Exercise aim: Below are lines of data; restate word for word those running from the line containing "band_class_1 := class_1;" to the line containing "band_class_1 := contourf xx yy Z [0.9;", inclusive, and no others.

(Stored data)
- - -

(** A margin width is recorded only as a least vertex distance. *)
Lemma margin_try_some (class_1 class_0 : ContourSet) (m : Q) :
  margin_try class_1 class_0 = Ok (Some m) ->
  exists p1 p0,
    get_paths class_1 = Ok p1 /\ get_paths class_0 = Ok p0 /\
    p1 <> [] /\ p0 <> [] /\
    Np.min (Np.ravel (cdist (concat p1) (concat p0))) = Ok m.
Proof.
  unfold margin_try.
  destruct (get_paths class_1) as [p1|e]; [|discriminate].
  destruct (get_paths class_0) as [p0|e]; [|discriminate].
  cbn [bind]. destruct p1 as [|a p1]; [discriminate|].
  destruct p0 as [|b p0]; [discriminate|].
  destruct (Np.min _) as [m'|e] eqn:E; [|discriminate].
  cbn [bind]. intros [= ->]. exists (a :: p1), (b :: p0).
  repeat split; try discriminate. exact E.
Qed.

End Margin.

(** ** The margin caption *)

Lemma string_of_uint_head (u : uint) :
  exists c s, NilZero.string_of_uint u = String c s /\ c <> "N"%char.
Proof.
  destruct u; cbn; eexists _, _; (split; [reflexivity|discriminate]).
Qed.

(** A formatted number never reads [N/A]. *)
Lemma fixed2_not_NA (q : Q) : Fmt.fixed2 q <> "N/A"%string.
Proof.
  unfold Fmt.fixed2.
  destruct (Qnum q <? 0)%Z; cbn [String.append]; [discriminate|].
  destruct (string_of_uint_head
              (N.to_uint (Z.to_N (Z.abs (Fmt.round_half_even (q * 100)) / 100))))
    as (c & s & -> & Hc).
  cbn [String.append]. intros [= E _]. contradiction.
Qed.

Lemma margin_text_NA (md : option Q) :
  margin_text md = "Margin Width: N/A"%string <->
  md = None \/ exists m, md = Some m /\ m == 0.
Proof.
  unfold margin_text, truthy. destruct md as [m|].
  - destruct (Qeq_bool m 0) eqn:E; cbn [negb]; split.
    + intros _. right. exists m. split; [reflexivity|].
      now apply Qeq_bool_eq.
    + reflexivity.
    + cbn [String.append]. intros [= H]. now apply fixed2_not_NA in H.
    + intros [H|(m' & [= <-] & H)]; [discriminate|].
      apply Qeq_bool_neq in E. contradiction.
  - split; [now left|reflexivity].
Qed.

Section IterationMargin.

Context {R : NumpyRandom} {SK : Sklearn} {PLT : Pyplot} {SQ : RealSqrt}.

(** One iteration, seen from the margin width: the surface, the two regions
    of the 0.7 level, and where the outcome of the [try] goes. *)
Lemma experiment_margin (Hshape : mvn_shape R) (n_rows n_cols : nat)
    (l : Locals) (w : World) (i : nat) (d : Q) :
  exists l' w' x_lo x_hi y_lo y_hi panel,
    experiment n_rows n_cols (l, w) (i, d) = Ok (l', w') /\
    tight_box (fst (dataset d)) x_lo x_hi y_lo y_hi /\
    let xs := Np.linspace (x_lo - 1) (x_hi + 1) 200 in
    let ys := Np.linspace (y_lo - 1) (y_hi + 1) 200 in
    let xx := map (fun _ : Q => xs) ys in
    let yy := map (fun y => map (fun _ : Q => y) xs) ys in
    let Z :=
      map (fun y =>
             map (fun x => snd (predict_proba_row (fitted d) (x, y))) xs) ys in
    let class_1 := contourf xx yy Z [0.7; 1.0] in
    let class_0 := contourf xx yy Z [0.0; 0.3] in
    let r := margin_try class_1 class_0 in
    margin_widths l' = margin_widths l ++ [margin_entry r] /\
    stdout w' = stdout w ++ margin_print d r /\
    axes l' = axes l ++ [panel] /\
    panel_bands panel =
      [ {| band_level := 0.7; band_alpha := 0.05;
           band_class_1 := class_1; band_class_0 := class_0 |};
        {| band_level := 0.8; band_alpha := 0.1;
           band_class_1 := contourf xx yy Z [0.8; 1.0];
           band_class_0 := contourf xx yy Z [0.0; 1 - 0.8] |};
        {| band_level := 0.9; band_alpha := 0.15;
           band_class_1 := contourf xx yy Z [0.9; 1.0];
           band_class_0 := contourf xx yy Z [0.0; 1 - 0.9] |} ] /\
    snd (panel_margin panel) = margin_text (margin_value r) /\
    dict_get Qeq_bool d (sample_data l') =
      Some (fst (dataset d), snd (dataset d), fitted d,
            beta0_at d, beta1_at d, beta2_at d, margin_value r).
Proof.
  destruct (experiment_spec Hshape n_rows n_cols l w i d)
    as (x_lo & x_hi & y_lo & y_hi & Hbox & E).
  cbv zeta in E. rewrite generate_any_state in E, Hbox.
  rewrite probability_grid_spec in E. cbv zeta in E. cbn [fst snd] in E.
  rewrite confidence_bands_eq in E. cbv zeta in E.
  cbn [min_distance bs_margin_widths bs_stdout bs_bands] in E.
  eexists _, _, x_lo, x_hi, y_lo, y_hi, _. split; [exact E|].
  split; [exact Hbox|]. cbv zeta.
  cbn [margin_widths stdout axes sample_data panel_bands panel_margin snd].
  repeat split. apply dict_get_set. apply Qeq_bool_refl.
Qed.
(** * F1 telemetry store: the repository layer of [src/database]

    A shallow embedding of [src/database/models.py] and
    [src/database/repository.py], and the properties of the importers and
    exporters proved on it.

    - Every ORM class of [models.py] is a record of its columns; a table is
      the list of its rows in insertion (rowid) order and the database is the
      record of the seven tables.
    - [Integer] columns are [Z], [Float] columns are [Q] (the code only
      stores, compares and returns them; [int], [float] and [str] of a
      float are written out below), [String] columns are [string], nullable
      columns are [option], [JSON] columns hold [json] values.
    - Python dictionaries are association lists in the insertion order
      Python keeps.  A key of a payload is present with a value or missing:
      an [option] field is [None] for a missing key, and for Python's [None]
      in what the exporters return.
    - A unit of work is a pair of databases: what is committed (what every
      other reader sees) and the working copy of the open transaction.
      [add] puts the row in the working copy, under the rowid the next
      [flush] gives it.  [flush] and [commit] are the two calls that reach
      the storage engine; a storage fault is injected there by a fault plan.
      Queries are total functions of the database they read.
    - The primary keys are SQLite rowids ([Integer], [primary_key]): a new
      row gets the largest key of its table plus one.
    - A query returns its rows in rowid order, and [ORDER BY] is a stable
      sort of them (SQL leaves both open; the dictionaries Python builds
      from such rows are equal whatever the order). *)

From Stdlib Require Import List ZArith QArith Qround String Ascii Bool Lia.
From Stdlib Require Import Sorting.Sorted Permutation DecimalString.
Import ListNotations.

Set Implicit Arguments.

(* ------------------------------------------------------------------ *)
(** ** Python values used by the repository *)

(** Keys of dictionaries: strings (driver codes, segment names) and
    integers (primary keys). *)
Class Key (K : Type) := {
  key_eqb : K -> K -> bool;
  key_eqb_spec : forall a b, reflect (a = b) (key_eqb a b)
}.

#[export] Instance Key_string : Key string :=
  {| key_eqb := String.eqb; key_eqb_spec := String.eqb_spec |}.

#[export] Instance Key_Z : Key Z :=
  {| key_eqb := Z.eqb; key_eqb_spec := Z.eqb_spec |}.

(** [pydict K V]: a Python [dict], in insertion order. *)
Definition pydict (K V : Type) := list (K * V).

Section Dict.
Context {K V : Type} `{Key K}.

(** [d.get(k)] *)
Fixpoint dict_get (k : K) (d : pydict K V) : option V :=
  match d with
  | [] => None
  | (k', v) :: r => if key_eqb k k' then Some v else dict_get k r
  end.

(** [d.get(k, default)] *)
Definition dict_get_default (k : K) (default : V) (d : pydict K V) : V :=
  match dict_get k d with Some v => v | None => default end.

(** [d[k] = v]: an existing key keeps its place, a new key goes last. *)
Fixpoint dict_set (k : K) (v : V) (d : pydict K V) : pydict K V :=
  match d with
  | [] => [(k, v)]
  | (k', v') :: r =>
      if key_eqb k k' then (k', v) :: r else (k', v') :: dict_set k v r
  end.

(** [d.keys()] *)
Definition dict_keys (d : pydict K V) : list K := map fst d.

(** [k in d] *)
Definition dict_mem (k : K) (d : pydict K V) : bool :=
  match dict_get k d with Some _ => true | None => false end.

End Dict.

(** A JSON value, as a [JSON] column stores it. *)
Unset Elimination Schemes.
Inductive json : Type :=
| JNull
| JBool (b : bool)
| JNum (q : Q)
| JStr (s : string)
| JList (l : list json)
| JDict (d : list (string * json)).
Set Elimination Schemes.

(** Truth value of a float: [0.0] is false. *)
Definition float_truthy (q : Q) : bool := negb (Qeq_bool q 0).

(** Truth value of an optional float: [None] and [0.0] are false. *)
Definition opt_float_truthy (o : option Q) : bool :=
  match o with Some q => float_truthy q | None => false end.

(** Truth value of a string: the empty string is false. *)
Definition str_truthy (s : string) : bool :=
  match s with EmptyString => false | _ => true end.

(** [int(x)] of a float: truncation toward zero. *)
Definition py_int (q : Q) : Z := Z.quot (Qnum q) (Z.pos (Qden q)).

(** [float(n)] of an integer. *)
Definition py_float_of_int (n : Z) : Q := inject_Z n.

(** [a < b] and [a > b] on floats. *)
Definition Qltb (a b : Q) : bool := negb (Qle_bool b a).

(** *** The numbers a column holds

    The tables below have [Z] for an [Integer] column and [Q] for a [Float]
    column.  SQLite holds a signed 64-bit integer in the first (binding a
    larger [int] raises [OverflowError]) and a double in the second (an
    [int] bound to it is converted, and a number that no double holds is
    rounded).  [int64] and [float64] are the numbers on which the tables
    and SQLite agree; statements about what an import stores and what comes
    back are made for payloads of such numbers. *)

Definition int64 (n : Z) : bool :=
  ((- 2 ^ 63 <=? n) && (n <? 2 ^ 63))%Z.

(** [q] is the value of a double, of magnitude below [2^63]: its reduced
    denominator is a power of two no larger than [2^1074], and its
    numerator fits 53 bits once its trailing zero bits are dropped.  Such
    a number is stored unchanged whether the payload carries it as a
    [float] or as an [int]. *)
Definition float64 (q : Q) : bool :=
  let r := Qred q in
  let n := Z.abs (Qnum r) in
  let d := Z.pos (Qden r) in
  ((d =? 2 ^ Z.log2 d) && (Z.log2 d <=? 1074)
   && (n mod 2 ^ Z.max 0 (Z.log2 n + 1 - 53) =? 0)
   && (n <? 2 ^ 63 * d))%Z.

(** A key that may be missing: nothing to hold when it is. *)
Definition holds {A} (P : A -> bool) (o : option A) : bool :=
  match o with Some a => P a | None => true end.
Lemma scans_agree lines d2 :
  parse_bitflags lines = Ok d2 -> exists d, parse_enum lines = Ok d.
Proof.
  unfold parse_bitflags, parse_enum.
  destruct (scan bitflags_line init_state lines) as [b'|] eqn:E; cbn [bind];
    [|discriminate].
  intros _.
  destruct (scans_in_step lines init_state init_state b' wf_init
              eq_refl eq_refl E) as [a' ->].
  cbn [bind]; eauto.
Qed.

End TwoScans.

(** X13: on one input, whenever the bitflag scanner returns a mapping so does
    the enum scanner: every fault of the enum scan (an enclosing-type line
    that ends after [class]) is a fault of the bitflag scan too. *)
Theorem X13_enum_scan_follows lines d2 :
  parse_bitflags lines = Ok d2 -> exists d, parse_enum lines = Ok d.
Proof. apply scans_agree. Qed.

Lemma X13_enum_scan_follows_witness :
  exists d, parse_enum ["class Outer {"; "BEGIN_BITFLAGS(M)"; "FLAG(A)";
                        "END_BITFLAGS"; "};"] = Ok d.
Proof.
  apply (X13_enum_scan_follows
           ["class Outer {"; "BEGIN_BITFLAGS(M)"; "FLAG(A)"; "END_BITFLAGS";
            "};"] [("Outer::M", ["A"])]).
  reflexivity.
Defined.

(** X14: the script prints exactly when the bitflag scan of the input
    returns a mapping: it then appends to the standard output the blocks of
    the enum mapping, in key order with the enum's own type as element type,
    followed by the blocks of the bitflag mapping, in key order with
    [::flag_type] as element type. When the bitflag scan faults, the script
    faults. *)
Theorem X14_main lines stdout :
  (forall d2,
     parse_bitflags lines = Ok d2 ->
     exists d,
       parse_enum lines = Ok d /\
       main lines stdout =
         Ok ((stdout ++ blocks d (keys d) false)
             ++ blocks d2 (keys d2) true)%string) /\
  (forall e,
     parse_bitflags lines = Raise e -> exists e', main lines stdout = Raise e').
Proof.
  split.
  - intros d2 H2. destruct (scans_agree lines d2 H2) as [d Hd].
    exists d. split; [assumption|]. unfold main. rewrite Hd, H2. cbn [bind].
    unfold create_enum.
    rewrite (emit_loop_blocks d false (keys d) (incl_refl _)). cbn [bind].
    apply (emit_loop_blocks d2 true (keys d2) (incl_refl _)).
  - intros e H2. unfold main. rewrite H2.
    destruct (parse_enum lines); cbn [bind]; eauto.
Qed.
(** [response.json().get("response")]: the JSON of a body is the object
    with its one key; the JSON of an [HTTPException] is [{"detail": ...}]. *)
Definition json_get_response (r : HttpOutcome) : option string :=
  match r with
  | Respond (ResponseBody response) => Some response
  | _ => None
  end.

(** [response.json().get("history")] *)
Definition json_get_history (r : HttpOutcome) : option (list MessageDict) :=
  match r with
  | Respond (HistoryBody history) => Some history
  | _ => None
  end.

(** [response.json().get("conversations")] *)
Definition json_get_conversations (r : HttpOutcome) : option (list Summary) :=
  match r with
  | Respond (ConversationsBody summaries) => Some summaries
  | _ => None
  end.

(** [dict.get(key, default)] on the lookups above. *)
Definition get_or {A : Type} (found : option A) (default : A) : A :=
  match found with
  | Some a => a
  | None => default
  end.

(** [fetch_all_conversations], given the reply to its GET; the second
    component is the text passed to [st.error], if any. *)
Definition fetch_all_conversations (reply : Reply)
  : list Summary * option string :=
  match reply with
  | Received r =>
      if raises_for_status r
      then ([], Some "Failed to fetch conversations. Please try again.")
      else (get_or (json_get_conversations r) [], None)
  | NoConnection => ([], Some "Failed to fetch conversations. Please try again.")
  end.

(** [fetch_conversation_history], given the reply to its GET. *)
Definition fetch_conversation_history (reply : Reply)
  : list MessageDict * option string :=
  match reply with
  | Received r =>
      if raises_for_status r
      then ([], Some "Failed to fetch conversation history. Please try again.")
      else (get_or (json_get_history r) [], None)
  | NoConnection =>
      ([], Some "Failed to fetch conversation history. Please try again.")
  end.

Definition trouble_connecting : string :=
  "I'm having trouble connecting to the server. Please try again later.".

(** [query_fastapi], given the reply to its POST. *)
Definition query_fastapi (reply : Reply) : string :=
  match reply with
  | Received r =>
      if raises_for_status r
      then trouble_connecting
      else get_or (json_get_response r) "No response from server."
  | NoConnection => trouble_connecting
  end.

(** The payload [query_fastapi] posts; [session_messages] is the message
    list of the session as the request model reads it. *)
Definition chat_payload (user_message conversation_id : string)
    (session_messages : list Message) : RequestBody :=
  mkRequestBody conversation_id user_message session_messages.

(** [query_fastapi] against a server that is reached: the text the user is
    shown and the server after the request. *)
Definition ask (engine : Engine) (user_message conversation_id : string)
    (session_messages : list Message) (s : Server) : string * Server :=
  let payload := chat_payload user_message conversation_id session_messages in
  let (r, s') := query_pipeline engine payload s in
  (query_fastapi (Received r), s').

(** The characters that stand for themselves in a URL path and take no
    part in quoting or routing: ASCII letters, digits and the hyphen (the
    characters of a [str(uuid.uuid4())]). *)
Definition plain_char (c : ascii) : bool :=
  let n := nat_of_ascii c in
  (Nat.leb 48 n && Nat.leb n 57) || (Nat.leb 65 n && Nat.leb n 90)
  || (Nat.leb 97 n && Nat.leb n 122) || Nat.eqb n 45.

Fixpoint all_plain (s : string) : bool :=
  match s with
  | EmptyString => true
  | String c rest => plain_char c && all_plain rest
  end.

Definition plain_id (conversation_id : string) : bool :=
  negb (String.eqb conversation_id "") && all_plain conversation_id.

(** [fetch_conversation_history] against a server that is reached. The
    client pastes the id into the URL [f"{HISTORY_URL}/{conversation_id}"]
    as it is. For a non-empty id of plain characters that path has the id
    as its last segment and the router hands exactly it to the handler.
    For any other id (empty, or holding a slash, a question mark, a hash,
    a percent sign, a dot, ...) what the handler receives, if it is called
    at all, depends on URL quoting and routing, which are not modelled:
    [None]. *)
Definition history_of (conversation_id : string) (s : Server)
  : option (list MessageDict * option string) :=
  if plain_id conversation_id
  then Some (fetch_conversation_history
               (Received (fst (get_conversation_history conversation_id s))))
  else None.

(** [fetch_all_conversations] against a server that is reached. *)
Definition sidebar_of (s : Server) : list Summary * option string :=
  fetch_all_conversations (Received (fst (all_conversations s))).

End App.

(** The test by which a caller would recognise the answering failure the
    specification names: [isinstance(e, AnsweringError)], on the class an
    exception was raised with. *)
Definition is_AnsweringError (e : PyExn) : bool :=
  String.eqb (exn_class e) "AnsweringError".

(** * Properties *)

(** ** Lookup by id *)

Section Lookup.

Variable cid : string.

Lemma first_with_id_absent (cs : list Conversation) :
  ~ In cid (map id cs) -> first_with_id cid cs = None.
Proof.
  induction cs as [|c cs IH]; simpl; intros H; [reflexivity|].
  destruct (String.eqb_spec (id c) cid) as [E|E].
  - exfalso. apply H. now left.
  - apply IH. intros Hin. apply H. now right.
Qed.

Lemma append_to_first_absent (d : MessageDict) (cs : list Conversation) :
  ~ In cid (map id cs) -> append_to_first cid d cs = None.
Proof.
  induction cs as [|c cs IH]; simpl; intros H; [reflexivity|].
  destruct (String.eqb_spec (id c) cid) as [E|E].
  - exfalso. apply H. now left.
  - rewrite IH; [reflexivity|]. intros Hin. apply H. now right.
Qed.
(** C9: the resolver asks Radarr first, Sonarr next and falls back on
    the configured search string last.  A code found by Radarr's lookup
    is the result, whatever Sonarr would answer; when Radarr is off or
    gives no result (missing credentials, empty answer, first entry
    without original language, language name unknown to the table) a
    code found by Sonarr's lookup is the result; when Sonarr is off or
    gives no result either, the result is the configured search string.
    An exception raised by the lookup of a source that is asked is not
    caught: [set_langcode] raises it. *)
Theorem resolver_order (s : Settings) (abspath : string) :
  let resolved :=
    set_langcode lookup_movie lookup_series languages_get s abspath in
  let radarr_nothing :=
    use_radarr s = false \/
    (radarr_url s = EmptyString \/ radarr_api_key s = EmptyString) \/
    (exists answer,
       lookup_movie (radarr_url s) (radarr_api_key s) abspath = Ok answer /\
       no_language languages_get answer) in
  let sonarr_nothing :=
    use_sonarr s = false \/
    (sonarr_url s = EmptyString \/ sonarr_api_key s = EmptyString) \/
    (exists answer,
       lookup_series (sonarr_url s) (sonarr_api_key s) abspath = Ok answer /\
       no_language languages_get answer) in
  (forall answer code,
     use_radarr s = true ->
     radarr_url s <> EmptyString -> radarr_api_key s <> EmptyString ->
     lookup_movie (radarr_url s) (radarr_api_key s) abspath = Ok answer ->
     gives_code languages_get answer code -> code <> EmptyString ->
     resolved = Ok code) /\
  (forall answer code,
     radarr_nothing -> use_sonarr s = true ->
     sonarr_url s <> EmptyString -> sonarr_api_key s <> EmptyString ->
     lookup_series (sonarr_url s) (sonarr_api_key s) abspath = Ok answer ->
     gives_code languages_get answer code -> code <> EmptyString ->
     resolved = Ok code) /\
  (radarr_nothing -> sonarr_nothing -> resolved = Ok (Search_String s)) /\
  (forall e,
     use_radarr s = true ->
     radarr_url s <> EmptyString -> radarr_api_key s <> EmptyString ->
     lookup_movie (radarr_url s) (radarr_api_key s) abspath = Raise e ->
     resolved = Raise e) /\
  (forall e,
     radarr_nothing -> use_sonarr s = true ->
     sonarr_url s <> EmptyString -> sonarr_api_key s <> EmptyString ->
     lookup_series (sonarr_url s) (sonarr_api_key s) abspath = Raise e ->
     resolved = Raise e).
Proof.
  cbv zeta. unfold set_langcode. split; [|split; [|split; [|split]]].
  - intros answer code Hu Hurl Hkey Ha Hg Hc.
    rewrite Hu, (radarr_code s abspath answer code Hurl Hkey Ha Hg).
    cbn [mbind result_bind]. rewrite (truthy_filled _ Hc), andb_false_r.
    cbn [mbind result_bind]. now rewrite (truthy_filled _ Hc).
  - intros answer code Hn Hu Hurl Hkey Ha Hg Hc.
    destruct (first_source_nothing s abspath Hn) as (o & -> & Ho).
    cbn [mbind result_bind]. rewrite Hu, Ho. cbn [negb andb].
    rewrite (sonarr_code s abspath answer code Hurl Hkey Ha Hg).
    cbn [mbind result_bind]. now rewrite (truthy_filled _ Hc).
  - intros Hn Hs.
    destruct (first_source_nothing s abspath Hn) as (o & -> & Ho).
    cbn [mbind result_bind]. rewrite Ho, andb_true_r.
    destruct Hs as [Hs | Hs].
    + rewrite Hs. cbn [mbind result_bind]. now rewrite Ho.
    + rewrite (sonarr_no_result s abspath Hs).
      destruct (use_sonarr s); cbn [mbind result_bind]; [reflexivity|].
      now rewrite Ho.
  - intros e Hu Hurl Hkey Hl. rewrite Hu. unfold get_language_from_radarr.
    rewrite (truthy_filled _ Hurl), (truthy_filled _ Hkey), Hl. reflexivity.
  - intros e Hn Hu Hurl Hkey Hl.
    destruct (first_source_nothing s abspath Hn) as (o & -> & Ho).
    cbn [mbind result_bind]. rewrite Hu, Ho. cbn [negb andb].
    unfold get_language_from_sonarr.
    rewrite (truthy_filled _ Hurl), (truthy_filled _ Hkey), Hl. reflexivity.
Qed.
(** * Policy authority of the certificate authority (policy/pa.go)

    A shallow embedding of [policy/pa.go]: the hostname policy store and its
    reload, the identifier and wildcard validators, and the challenge
    selector, followed by the properties of the specification they satisfy.

    Conventions.
    - A Go [string] is a [string] (a sequence of bytes), [len] is
      [String.length].
    - A Go [map[string]bool] field is an [option (gmap string bool)]: [None]
      is the nil map, and indexing a nil map or an absent key yields [false].
    - A Go [error] result is an [option error], [None] being [nil].
    - Code outside the file (JSON decoding, IP parsing, IDNA decoding, the
      public suffix list, the pseudo random generator, feature flags, the
      challenge constructors) is a field of the class [External]. *)

From Stdlib Require Import Ascii String List ZArith Lia.
From Stdlib Require Import Strings.Byte.
From stdpp Require Import gmap strings list fin_maps.

(** ** Go's [strings] package, as far as [pa.go] uses it.
    Separators are single bytes: every separator of the file is one. *)
Module strings.

(** [strings.HasPrefix(s, prefix)] *)
Fixpoint HasPrefix (s prefix : string) {struct prefix} : bool :=
  match prefix, s with
  | EmptyString, _ => true
  | String _ _, EmptyString => false
  | String c p, String d s' => if Ascii.eqb c d then HasPrefix s' p else false
  end.

(** [strings.HasSuffix(s, suffix)] *)
Fixpoint HasSuffix (s suffix : string) : bool :=
  String.eqb s suffix ||
  match s with
  | EmptyString => false
  | String _ s' => HasSuffix s' suffix
  end.

Fixpoint dropBytes (n : nat) (s : string) : string :=
  match n, s with
  | S n', String _ s' => dropBytes n' s'
  | _, _ => s
  end.

(** [strings.TrimPrefix(s, prefix)] *)
Definition TrimPrefix (s prefix : string) : string :=
  if HasPrefix s prefix then dropBytes (String.length prefix) s else s.

(** [strings.Count(s, sep)] for a one-byte [sep] *)
Fixpoint Count (s : string) (sep : ascii) : nat :=
  match s with
  | EmptyString => 0
  | String c s' => (if Ascii.eqb c sep then 1 else 0) + Count s' sep
  end.

(** [strings.Split(s, sep)] for a one-byte [sep]; the result is never
    empty, and [Split] of the empty string is one empty string. *)
Fixpoint Split (s : string) (sep : ascii) : list string :=
  match s with
  | EmptyString => [EmptyString]
  | String c s' =>
      if Ascii.eqb c sep then EmptyString :: Split s' sep
      else match Split s' sep with
           | l :: ls => String c l :: ls
           | [] => [String c EmptyString]
           end
  end.

(** [strings.SplitN(s, sep, 2)] for a one-byte [sep]: the text before the
    first separator and the text after it, or [s] alone without one. *)
Fixpoint SplitN2 (s : string) (sep : ascii) : list string :=
  match s with
  | EmptyString => [EmptyString]
  | String c s' =>
      if Ascii.eqb c sep then [EmptyString; s']
      else match SplitN2 s' sep with
           | [l] => [String c l]
           | l :: ls => String c l :: ls
           | [] => [String c EmptyString]
           end
  end.

(** [strings.Join(a, sep)] for a one-byte [sep] *)
Fixpoint Join (a : list string) (sep : ascii) : string :=
  match a with
  | [] => EmptyString
  | [x] => x
  | x :: rest => x +:+ String sep (Join rest sep)
  end.

End strings.

(** ** Errors *)

(** Modelled from the spec: package [berrors] is not in the file. The
    specification has two classes of error, Malformed and Rejected, and the
    two constructors the file calls build an error of the class in their
    name. *)
Inductive ErrorType := Malformed | RejectedIdentifier.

- - -

Answer area:
           band_class_1 := class_1; band_class_0 := class_0 |};
        {| band_level := 0.8; band_alpha := 0.1;
           band_class_1 := contourf xx yy Z [0.8; 1.0];
           band_class_0 := contourf xx yy Z [0.0; 1 - 0.8] |};
        {| band_level := 0.9; band_alpha := 0.15;
           band_class_1 := contourf xx yy Z [0.9; 1.0];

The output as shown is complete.